> EXERCISE PROMPT: Send back exactly the lines from the opening line of the records below through the one with "BeginCheck (settings : UpdatesConfig)".

> DATA TO PROCESS:

(** ** Everything that can happen *)
Inductive Action : Type :=
  | Open (readable : bool) (status : option PublicStatus) (own : option InstalledIdentity) (inv : option Str) (scoped : bool) (now random : Z) (io : Io) (pid : Z)
  | Crash
  | Stop
  | TakeRequest
  | Poll (t : Turn)
  | Work (t : Turn)
  | RequestCheck (now random : Z) (io : Io)
  | BeginCheck (settings : UpdatesConfig) (rev now random : Z) (io : Io)
  | Fetch (latest : Latest + ReaderError) (manifest : ManifestDocument + ReaderError)
  | EndCheck (now random : Z) (plan_random : list Z) (io : Io)
  | Accept (input : Apply) (ready : bool) (now : Z) (id1 id2 : list Z) (io : Io)
  | Admit
  | Test_
  | Mutate (m : Mutation) (applied : bool).
(** Random identifiers do not repeat: that of a new operation was not drawn
    before. *)
Definition drawn (l : list Event) : list Str := omap (λ e, match e with Drawn (i, _, _, _) => Some i | _ => None end) l.
Definition fresh (id1 : list Z) (w : World) : bool := bool_decide (id id1 ∉ drawn (log w)).
Definition fetched (latest : Latest + ReaderError) (manifest : ManifestDocument + ReaderError) (c : Coordinator) (old : AppState)
    : option (option Candidate * option Str + ReaderError) :=
  let helper := match root c with Some r => helper_protocol (capability r) | None => 0 end in
  match (fetch_candidate current helper (etag (check old)) (ck_validated (check old)) (st_candidate old) latest manifest tt).1 with
  | Ok a => Some (inl a)
  | Err e => Some (inr e)
  | _ => None
  end.
(** [POST /api/updates/check] and [POST /api/updates/apply]: the handlers that
    hold the permit from their first look to their last write. *)
Definition check_request (now random : Z) (io : Io) (w : World) (p : Process) : option World :=
  if is_some (permit p) then None else let '(_, w, p) := on_state (request_check now random io) w p in Some (run p w).
Definition accept_plan (input : Apply) (ready : bool) (now : Z) (id1 id2 : list Z) (io : Io) (w : World) (p : Process) : option World :=
  if is_some (permit p) || negb (fresh id1 w) then None
  else
    let rev := match saved p with Some s => revision s | None => 0 end in
    let w := note (Drawn (id id1, id id2, rev, default [] (invocation (coordinator p)))) w in
    let '(_, w, p) := on_state (accept input rev ready now id1 id2 io) w p in Some (run p w).
(** [mutation_permit]: the permit is taken at once or not at all, then the flag is
    read under it. *)
Definition try_acquire (w : World) (p : Process) : option World :=
  if is_some (permit p) then None else Some (run (with_permit (Some (HRequest false)) p) w).
Definition freeze_check (w : World) (p : Process) : option World :=
  if bool_decide (permit p = Some (HRequest false))
  then Some (run (with_permit (if frozen (coordinator p) then None else Some (HRequest true)) p) w) else None.
(** The transaction of an admitted handler, which may still fail before it saves. *)
Definition transact (m : Mutation) (applied : bool) (w : World) (p : Process) : option World :=
  if bool_decide (permit p = Some (HRequest true)) then
    let p := with_permit None p in
    Some (match next_stored (saved p) m with
          | Some next =>
              if applied
              then run (with_saved (Some next) p)
                     (mkWorld (app_file w) (Some next) (inbox_file w) (health_file w) (process w) (Configured (sighted p) (revision next) :: log w))
              else run p w
          | None => run p w
          end)
  else None.
(** The checker's turn, in three steps: before, at and after the requests. *)
Definition start_check (settings : UpdatesConfig) (rev now random : Z) (io : Io) (w : World) (p : Process) : option World :=
  match checker p with
  | CIdle =>
      let '(r, w, p) := on_state (begin_check settings now random io) w p in
      Some (run (match r with Some (Some old) => with_checker (CFetching settings rev old) p | _ => p end) w)
  | _ => None
  end.
Definition run_check (latest : Latest + ReaderError) (manifest : ManifestDocument + ReaderError) (w : World) (p : Process) : option World :=
  match checker p with
  | CFetching settings rev old =>
      let c := coordinator p in
      result ← fetched latest manifest c old;
      Some (run (with_checker (CFetched settings rev result (negb (is_some (supported c))) (sha256 <$> identity c)) p) w)
  | _ => None
  end.
Definition finish_check (now random : Z) (plan_random : list Z) (io : Io) (w : World) (p : Process) : option World :=
  match checker p with
  | CFetched settings rev result ready sha =>
      let '(_, w, p) := on_state (end_check settings rev now random plan_random ready sha result io) w p in
      Some (run (with_checker CIdle p) w)
  | _ => None
  end.
Definition step_process (a : Action) (w : World) (p : Process) : option World :=
  match a with
  | Open _ _ _ _ _ _ _ _ _ => None
  | Crash => Some (mkWorld (app_file w) (config_file w) (inbox_file w) (health_file w) None (log w))
  | Stop => Some (run (with_stopping p) w)
  | TakeRequest => Some (mkWorld (app_file w) (config_file w) None (health_file w) (process w) (log w))
  | Poll t => poll t w p
  | Work t => j ← job p; work t j w p
  | RequestCheck now random io => check_request now random io w p
  | BeginCheck settings rev now random io => start_check settings rev now random io w p
  | Fetch latest manifest => run_check latest manifest w p
  | EndCheck now random plan_random io => finish_check now random plan_random io w p
  | Accept input ready now id1 id2 io => accept_plan input ready now id1 id2 io w p
  | Admit => try_acquire w p
  | Test_ => freeze_check w p
  | Mutate m applied => transact m applied w p
  end.
Definition step (a : Action) (w : World) : option World :=
  match process w with
  | Some p => step_process a w p
  | None =>
      match a with
      | Open readable status own inv scoped now random io pid =>
          let l := open current readable status own inv scoped now random io (app_file w) in
          let p := mkProcess (co l) (config_file w) None PIdle None None CIdle 0 pid false in
          Some (mkWorld (state_file l) (config_file w) (inbox_file w) (health_file w) (Some p) (Opened (identity (co l)) :: log w))
      | TakeRequest => Some (mkWorld (app_file w) (config_file w) None (health_file w) None (log w))
      | _ => None
      end
  end.
Fixpoint steps (l : list Action) (w : World) : option World := match l with [] => Some w | a :: l => w ← step a w; steps l w end.
End tasks.
(** A directory before its first start. *)
Definition fresh_directory : World := mkWorld Absent None None None None [].
Definition reachable `{StateJson} (current : BuildInfo) (w : World) : Prop := ∃ l, steps current l fresh_directory = Some w.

> EXERCISE RESPONSE:
(** ** Everything that can happen *)
Inductive Action : Type :=
  | Open (readable : bool) (status : option PublicStatus) (own : option InstalledIdentity) (inv : option Str) (scoped : bool) (now random : Z) (io : Io) (pid : Z)
  | Crash
  | Stop
  | TakeRequest
  | Poll (t : Turn)
  | Work (t : Turn)
  | RequestCheck (now random : Z) (io : Io)
  | BeginCheck (settings : UpdatesConfig) (rev now random : Z) (io : Io)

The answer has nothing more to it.